### Data shown
(** * Reflow of OCR documents with margin line numbers, and its offset ledger

    A shallow embedding of the two reflow engines of the repository:

    - [Plain]   : [Customers/Eve Legal/reflow_markdown_with_line_numbers.py]
    - [Offsets] : the offset-tracking engine that [update_notebook.py]
                  installs in the notebook ([create_enhanced_reflow_cell]).

    Python values are modelled as follows.  A [str] is a Rocq [string] read
    as a sequence of code points below 256 (Latin-1), so [len] counts
    characters; [int] is [Z]; [float] is the primitive binary64 [float];
    a raised exception is the [Raise] branch of [Py.result].  The JSON
    document is a record tree with the defaults of the [dict.get] calls
    applied where a key is absent.  Text printed to the console is not part
    of the model.

    The [Offsets] engine is the program of the cell as the cell holds it.
    [create_enhanced_reflow_cell] writes the cell as a raw literal, so a
    doubled backslash of [update_notebook.py] is a doubled backslash of the
    cell: its line separator is a backslash followed by the letter n, and
    its descriptor pattern asks for backslashes in the text. *)

From Stdlib Require Import ZArith List String Ascii Bool Lia.
From Stdlib Require Import Numbers.DecimalString.
From Stdlib Require Import Sorting.Permutation.
From Stdlib Require Import Floats.PrimFloat Numbers.Cyclic.Int63.Uint63.
Import ListNotations.

Set Warnings "-inexact-float".

Local Open Scope string_scope.
Local Open Scope list_scope.
Local Open Scope Z_scope.

(* ================================================================= *)
(** ** Python built-ins used by the program *)

Module Py.

(** Exceptions.  [msg] is the text the program passes to [ValueError];
    for exceptions raised inside built-ins it names the built-in only. *)
Inductive exn : Type :=
| ValueError (msg : string).

Inductive result (A : Type) : Type :=
| Ok (a : A)
| Raise (e : exn).

Arguments Ok {A} a.
Arguments Raise {A} e.

Definition bind {A B : Type} (r : result A) (k : A -> result B) : result B :=
  match r with
  | Ok a => k a
  | Raise e => Raise e
  end.

Definition ord (c : ascii) : N := N_of_ascii c.

Definition in_range (lo hi : N) (c : ascii) : bool :=
  ((lo <=? ord c) && (ord c <=? hi))%N.

Definition is_code (n : N) (c : ascii) : bool := (ord c =? n)%N.

(** [str.isspace] on one character: the characters [str.strip] removes. *)
Definition char_isspace (c : ascii) : bool :=
  in_range 9 13 c || in_range 28 32 c || is_code 133 c || is_code 160 c.

(** [str.isdecimal] on one character; also the class [\d] of [re]. *)
Definition char_isdecimal (c : ascii) : bool := in_range 48 57 c.

(** [str.isdigit] on one character: the decimal digits and the
    superscripts U+00B2, U+00B3 and U+00B9. *)
Definition char_isdigit (c : ascii) : bool :=
  char_isdecimal c || in_range 178 179 c || is_code 185 c.

(** [str.isalnum] on one character. *)
Definition char_isalnum (c : ascii) : bool :=
  in_range 48 57 c || in_range 65 90 c || in_range 97 122 c
  || is_code 170 c || in_range 178 179 c || is_code 181 c
  || in_range 185 186 c || in_range 188 190 c
  || in_range 192 214 c || in_range 216 246 c || in_range 248 255 c.

Fixpoint all_chars (p : ascii -> bool) (s : string) : bool :=
  match s with
  | EmptyString => true
  | String c r => p c && all_chars p r
  end.

Definition truthy (s : string) : bool := negb (s =? "")%string.

Definition isdigit (s : string) : bool := truthy s && all_chars char_isdigit s.

Definition isalnum (s : string) : bool := truthy s && all_chars char_isalnum s.

Definition len (s : string) : Z := Z.of_nat (String.length s).

Fixpoint lstrip (s : string) : string :=
  match s with
  | EmptyString => EmptyString
  | String c r => if char_isspace c then lstrip r else s
  end.

Fixpoint rstrip (s : string) : string :=
  match s with
  | EmptyString => EmptyString
  | String c r =>
      match rstrip r with
      | EmptyString => if char_isspace c then EmptyString else String c EmptyString
      | t => String c t
      end
  end.

Definition strip (s : string) : string := rstrip (lstrip s).

(** [s.split(sep)] for a one-character separator. *)
Fixpoint split (sep : ascii) (s : string) : list string :=
  match s with
  | EmptyString => [EmptyString]
  | String c r =>
      if Ascii.eqb c sep then EmptyString :: split sep r
      else match split sep r with
           | f :: fs => String c f :: fs
           | [] => [String c EmptyString]
           end
  end.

### Task objective
The entire listing is to be reproduced without alteration.

### Output for this exercise
(** * Reflow of OCR documents with margin line numbers, and its offset ledger

    A shallow embedding of the two reflow engines of the repository:

    - [Plain]   : [Customers/Eve Legal/reflow_markdown_with_line_numbers.py]
    - [Offsets] : the offset-tracking engine that [update_notebook.py]
                  installs in the notebook ([create_enhanced_reflow_cell]).

    Python values are modelled as follows.  A [str] is a Rocq [string] read
    as a sequence of code points below 256 (Latin-1), so [len] counts
    characters; [int] is [Z]; [float] is the primitive binary64 [float];
    a raised exception is the [Raise] branch of [Py.result].  The JSON
    document is a record tree with the defaults of the [dict.get] calls
    applied where a key is absent.  Text printed to the console is not part
    of the model.

    The [Offsets] engine is the program of the cell as the cell holds it.
    [create_enhanced_reflow_cell] writes the cell as a raw literal, so a
    doubled backslash of [update_notebook.py] is a doubled backslash of the
    cell: its line separator is a backslash followed by the letter n, and
    its descriptor pattern asks for backslashes in the text. *)

From Stdlib Require Import ZArith List String Ascii Bool Lia.
From Stdlib Require Import Numbers.DecimalString.
From Stdlib Require Import Sorting.Permutation.
From Stdlib Require Import Floats.PrimFloat Numbers.Cyclic.Int63.Uint63.
Import ListNotations.

Set Warnings "-inexact-float".

Local Open Scope string_scope.
Local Open Scope list_scope.
Local Open Scope Z_scope.

(* ================================================================= *)
(** ** Python built-ins used by the program *)

Module Py.

(** Exceptions.  [msg] is the text the program passes to [ValueError];
    for exceptions raised inside built-ins it names the built-in only. *)
Inductive exn : Type :=
| ValueError (msg : string).

Inductive result (A : Type) : Type :=
| Ok (a : A)
| Raise (e : exn).

Arguments Ok {A} a.
Arguments Raise {A} e.

Definition bind {A B : Type} (r : result A) (k : A -> result B) : result B :=
  match r with
  | Ok a => k a
  | Raise e => Raise e
  end.

Definition ord (c : ascii) : N := N_of_ascii c.

Definition in_range (lo hi : N) (c : ascii) : bool :=
  ((lo <=? ord c) && (ord c <=? hi))%N.

Definition is_code (n : N) (c : ascii) : bool := (ord c =? n)%N.

(** [str.isspace] on one character: the characters [str.strip] removes. *)
Definition char_isspace (c : ascii) : bool :=
  in_range 9 13 c || in_range 28 32 c || is_code 133 c || is_code 160 c.

(** [str.isdecimal] on one character; also the class [\d] of [re]. *)
Definition char_isdecimal (c : ascii) : bool := in_range 48 57 c.

(** [str.isdigit] on one character: the decimal digits and the
    superscripts U+00B2, U+00B3 and U+00B9. *)
Definition char_isdigit (c : ascii) : bool :=
  char_isdecimal c || in_range 178 179 c || is_code 185 c.

(** [str.isalnum] on one character. *)
Definition char_isalnum (c : ascii) : bool :=
  in_range 48 57 c || in_range 65 90 c || in_range 97 122 c
  || is_code 170 c || in_range 178 179 c || is_code 181 c
  || in_range 185 186 c || in_range 188 190 c
  || in_range 192 214 c || in_range 216 246 c || in_range 248 255 c.

Fixpoint all_chars (p : ascii -> bool) (s : string) : bool :=
  match s with
  | EmptyString => true
  | String c r => p c && all_chars p r
  end.

Definition truthy (s : string) : bool := negb (s =? "")%string.

Definition isdigit (s : string) : bool := truthy s && all_chars char_isdigit s.

Definition isalnum (s : string) : bool := truthy s && all_chars char_isalnum s.

Definition len (s : string) : Z := Z.of_nat (String.length s).

Fixpoint lstrip (s : string) : string :=
  match s with
  | EmptyString => EmptyString
  | String c r => if char_isspace c then lstrip r else s
  end.

Fixpoint rstrip (s : string) : string :=
  match s with
  | EmptyString => EmptyString
  | String c r =>
      match rstrip r with
      | EmptyString => if char_isspace c then EmptyString else String c EmptyString
      | t => String c t
      end
  end.

Definition strip (s : string) : string := rstrip (lstrip s).

(** [s.split(sep)] for a one-character separator. *)
Fixpoint split (sep : ascii) (s : string) : list string :=
  match s with
  | EmptyString => [EmptyString]
  | String c r =>
      if Ascii.eqb c sep then EmptyString :: split sep r
      else match split sep r with
           | f :: fs => String c f :: fs
           | [] => [String c EmptyString]
           end
  end.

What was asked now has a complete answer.